Much the same applies to the new Business Plan. Here, of course, the tenant could have some input, but its extent should not be exaggerated. The document is in Courage's standard form. It contains the targets at which the tenant is to aim. It is prepared as the result of discussions between the tenant and Courage's representatives and is regularly up-dated. But the targets are those which Courage sets for the tenant. They are not merely a management tool for his benefit. Courage makes its profits from supplying beers and liquors to tenants, and is much concerned to ensure that they are well motivated and are set high targets to achieve. It employs experienced staff who can judge as well as and often better than the tenant what sales and profits are capable of achievement if the business is properly run.

Again, I have little doubt that, if Courage had not decided against renewing Mr Little's Lease, the process would have been essentially one-sided. At some stage Courage's representatives would have attended at the premises and discussed the business with Mr Little. As a result of what they learned they might have suggested some updating to the Business Plan. There would have been no negotiation to speak of; the process would be essentially one by which the representatives obtained information to enable them to enter realistic figures in the form. They would then have submitted the form, complete with figures, for Mr Little's acceptance.

I have little doubt, therefore, that the parties did not contemplate negotiation and agreement, but rather acceptance by Mr Little of what Courage put before him. This is consistent with the language of condition (c), which does not require the parties to negotiate or reach agreement, but requires Mr Little to agree the new Business Agreement and Business Plan with Courage. 


What, then, if Courage had changed its policy and decided to dispense with Business Agreements and Business Plans? Would this mean that Mr Little would no longer have the right to renew the Lease? If the officious bystander had asked the parties this question in 1986, they would have told him not to be silly. The Business Agreement contained the tie, and both documents were essentially for Courage's benefit. There could be no possibility of Courage ever dispensing with either. But legal problems are often most easily solved by considering what would happen in improbable events. The hypothetical bystander mustbe persistent as well as officious. If he had persisted in his question, I have no doubt what answer the parties would have made. Of course Mr Little could still exercise the option to renew. Courage had to give Mr Little something to sign. If Courage did not want him to agree anything, there was nothing for him to agree.

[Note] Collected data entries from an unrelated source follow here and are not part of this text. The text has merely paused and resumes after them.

(** What the policy and the name check let through. *)
Definition vault_permitted (identity : VaultIdentity) (req : VaultTransitRequest) (b : MockVaultBackend) : Prop :=
  vb_acl b identity (default "" (key_name_of req)) (op_for req) = true /\
  forall name, key_name_of req = Some name -> validate_vault_key_name name = Ok tt.

Lemma vault_dispatch_cases env identity req b :
  (vault_permitted identity req b /\ vault_dispatch env identity req b = vault_handle env req b) \/
  (~ vault_permitted identity req b /\ exists e, vault_dispatch env identity req b = (CErr e, b) /\
     (e = PermissionDenied \/ e = InvalidRequest)).
Proof.
  unfold vault_dispatch, vault_permitted. destruct (vb_acl b identity _ _) eqn:Ea; cbn [negb].
  2:{ right. split; [by intros [? _]|]. eauto. }
  destruct (key_name_of req) as [name|] eqn:En; [|left; split; [by split|done]].
  destruct (validate_vault_key_name name) as [[]|e] eqn:Ev.
  - left. split; [|done]. split; [done|]. by intros ? [= <-].
  - right. split; [intros [_ H]; by rewrite (H name eq_refl) in Ev|].
    exists e. split; [done|]. right. unfold validate_vault_key_name in Ev. repeat case_if; congruence.
Qed.

Lemma vault_dispatch_change env identity req b : vault_change env req b (vault_dispatch env identity req b).2.
Proof.
  destruct (vault_dispatch_cases env identity req b) as [[_ ->]|[_ (e & -> & _)]];
    [apply vault_handle_change|by apply vc_same].
Qed.

(** The policy decides who changes a key: whenever a request changes the entry of a
    name, the policy allowed its caller to manage exactly this name, and the request
    creates (an absent key), rotates or, if the configuration allows it, deletes that
    name; a request the policy refuses is answered with an error and changes nothing. *)
Theorem vault_acl_sound env identity req b name :
  (vb_keys (vault_dispatch env identity req b).2 !! name <> vb_keys b !! name ->
   vb_acl b identity name OpManage = true /\
   ((exists key_type exportable, req = CreateKey name key_type exportable /\ vb_keys b !! name = None) \/
    (req = RotateKey name /\ is_Some (vb_keys b !! name)) \/
    (req = DeleteKey name /\ vc_deletion_allowed (vb_config b) = true))) /\
  (vb_acl b identity (default "" (key_name_of req)) (op_for req) = false ->
   vault_dispatch env identity req b = (CErr PermissionDenied, b)).
Proof.
  split.
  - destruct (vault_dispatch_cases env identity req b) as [[[Ha _] ->]|[_ (e & -> & _)]]; [|done].
    destruct (vault_handle_change env req b) as [->|n kt ex -> Hn ->|n en -> Hn ->|n -> Hd ->]; [done|..]; cbn;
      (destruct (decide (name = n)) as [->|]; [|rewrite ?lookup_insert_ne, ?lookup_delete_ne by done; done]);
      intros _; (split; [exact Ha|]); [left; by exists kt, ex|right; left; by rewrite Hn|right; by right].
  - intros Ha. unfold vault_dispatch. by rewrite Ha.
Qed.

(** ** Runs *)

Definition vault_run (reqs : list (VaultEnv * VaultIdentity * VaultTransitRequest)) (b : MockVaultBackend)
    : MockVaultBackend :=
  foldl (fun b r => (vault_dispatch r.1.1 r.1.2 r.2 b).2) b reqs.

Lemma vault_run_cons r reqs b : vault_run (r :: reqs) b = vault_run reqs (vault_dispatch r.1.1 r.1.2 r.2 b).2.
Proof. done. Qed.

Lemma vault_dispatch_frame env identity req b :
  vb_config (vault_dispatch env identity req b).2 = vb_config b /\ vb_acl (vault_dispatch env identity req b).2 = vb_acl b.
Proof. by destruct (vault_dispatch_change env identity req b) as [->|? ? ? _ _ ->|? ? _ _ ->|? _ _ ->]. Qed.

In my judgment effect can be given to the parties' obvious intentions by construing condition (c) as if it read:

(c) the Lessee shall if so required have agreed with the Company a further Business Plan and a further Business Agreement.

These words impose no obligation on Courage. It is free to require the tenant to agree a new Business greement and Business Plan or not. Failure to do so would not involve Courage in any breach of obligation. But it would not prevent the fulfilment of the conditions precedent to Courage's obligation to grant a new term.

Whether Courage had required the tenant to agree a new Business Agreement or a new Business Plan would be a question of fact in each case. It is not one which should cause any difficulty. The requirement would, of course, have to be made in good faith, and one means of proving that would be for Courage to show that it had submitted for the tenant's acceptance a Business Agreement and Business Plan into which it was itself willing to enter. In the present case it was not willing to grant a new lease and accordingly did not want a new Business Agreement or Business Plan. It follows that condition (c) did not need to be satisfied. 


I would allow the appeal, set aside the judge's answer on the preliminary issue, and substitute an appropriate declaration in conformity with this judgment.Appeal allowed with costs in the Court of Appeal and in the court below. Leave to appeal to the House of Lords refused.